En revenant au quatrième chapitre, une touche de poésie nous montre comment « laisser Dieu nous échapper » au lieu de tenter de le cerner pour l’instrumentaliser. Il importe de disqualifier un « Dieu des normes » omniscient, omnipotent, au profit de Celui dont on peut surtout dire ce qu’il n’est pas. C’est le choix apophatique des grands mystiques. Il nous faut donc le chercher ailleurs que dans des dogmes et être attentifs à ceci : « il y a en chacun de nous un désir qui le dépasse, (…) un désir de respirer dans un souffle plus ample que lui-même, peut-être dans cette légère brise, ce ‘fin silenceˮ dont l’histoire d’Elie apporte l’expérience. Dieu n’est pas cette légère brise ni ce fin silence, mais c’est là que notre désir est rencontré, que notre désir est désiré » (p.100).
Le chapitre Six aborde la rude question du mal en posant l’effrayante question : la mort de Jésus a-t-elle changé quelque chose ? « Nous négocions toujours nos actes comme nous le pouvons entre notre liberté de conscience et nos déterminismes » (p.127). Mais contre la déception de l’impuissance, il faut accueillir « la certitude de l’engagement total de Dieu contre le mal et l’obligation de travailler (…) pour le faire reculer dans le monde »  (p. 128).

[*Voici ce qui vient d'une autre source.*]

(* ===== verification/StreamLedger.v ===== *)
(** * The ledger of a node in a stream

    Fix a node [j] with one input port that is fed by the edges of one other node, or by
    callers if it is a source.  The ledger ([flow]) says where the packets sent to it are:
    processed, in hand, in its queue, on their way, or reported as dropped; it also says
    that a node whose port is closed has a feeder that will not send again, and that a
    flushed node has an empty queue.  Every operation of the engine keeps it, whatever the
    schedule, the rest of the graph and the user code do.

    What a node sends is read off the engine's log: the log records each call of
    [process] and of the flush hook, and what the call returns is a function of what was
    logged before.  Inside an operation a packet may be on its way: [hand] has been taken
    off the queue and not processed yet, [pend] has been sent and not queued yet. *)

From S2P Require Import Prelude Errors Packets Graphs CompiledGraphs MpmcQueue NodeQueue FrameAlignment.
From S2P Require Import SyncCoordinator JoinAwareSync ExecutionTypes Schedulers EngineCore EngineGather Engine EngineRuns.
Local Open Scope string_scope.
Local Open Scope list_scope.
Local Open Scope nat_scope.

(** ** Queues that report *)

(** A queue that reports what it evicts, under the name of its node. *)
Class PortQueueReports `{CppTypes} (Q : Type) `{!PortQueue Q, !PortQueueLaws Q} := {
  pq_owned : Q → string → Prop;
  pq_new_owned config : pq_owned (pq_new config) (qc_node_name config);
  pq_push_owned q name x q' ok evs : pq_ok q → pq_owned q name → pq_push q x = (q', ok, evs) →
    pq_owned q' name ∧ Forall (λ ev, de_node_name ev = name) evs ∧
    (ok = true → S (length (pq_items q)) ≤ length (pq_items q') + length evs);
  pq_pop_owned q name q' r : pq_owned q name → pq_tryPop q = (q', r) → pq_owned q' name;
}.

Section Reports.
Context {F T : Type} `{!FifoImpl F T}.
Implicit Types (q : NodeQueue F T).

(** A queue with a callback whose events all name its node. *)
Definition named (name : string) q : Prop :=
  nq_callback q = true ∧ qc_node_name (nq_config q) = name ∧ Forall (λ ev, de_node_name ev = name) (nq_events q).

Lemma named_queue name q f : named name q → named name (set_queue q f).
Proof. done. Qed.

Lemma named_tracked name q f : named name q → named name (tracked q f).
Proof. unfold tracked. by case_match. Qed.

Pour cela, il importe de le reconnaître et de le nommer. Quant à la Passion, regardons-là comme une pleine illustration de « nos désarrois, nos abîmes, nos tragédies et parfois nos victoires » (p. 132). Comme guide, nous avons la croix du Christ qui nous rappelle que Dieu se tient jusque dans l’absolue faiblesse et qu’à partir de cet abaissement, nous sommes toutes et tous « happés dans une fraternité universelle qui ne connait aucune exclusion au point de
préférer la vie de l’autre à la mienne » (p.141). Nous serons, nous sommes, toutes et tous sauvés.
Grâce à une telle espérance retrouvée, il devient possible d’ « aimer l’avenir », objet du dernier chapitre. L’assurance que toutes les épreuves se traversent, la promesse d’un ciel nouveau, « loin de provoquer une résignation ou une paralysie, changent radicalement la façon de vivre le présent » (p.148). Cela doit nous donner « la capacité et le désir de relever tous les défis » (p.152). Au point de proposer en annexe quelques regards acérés sur des « points sensibles », comme la sexualité, le début et la fin de vie, le pouvoir…
Mieux que tous les fortifiants que nous vantent les pharmacies, l’enthousiasme de Christine Pedotti et d’Anne Soupa, nous imprègne d’une immense envie de crier la joie de vivre, de transmettre et de partager notre foi. En ces temps moroses de début d’automne, sur fond de guerre, de crises de tous ordres, ce manifeste pour la renaissance du christianisme apporte la chaleur d’une douce et saine lumière. Une musique enfle quelque part au fond du cœur : « en avant ! » (dans le mien elle se chante en italien, entre le Va pensiero et Avanti popolo).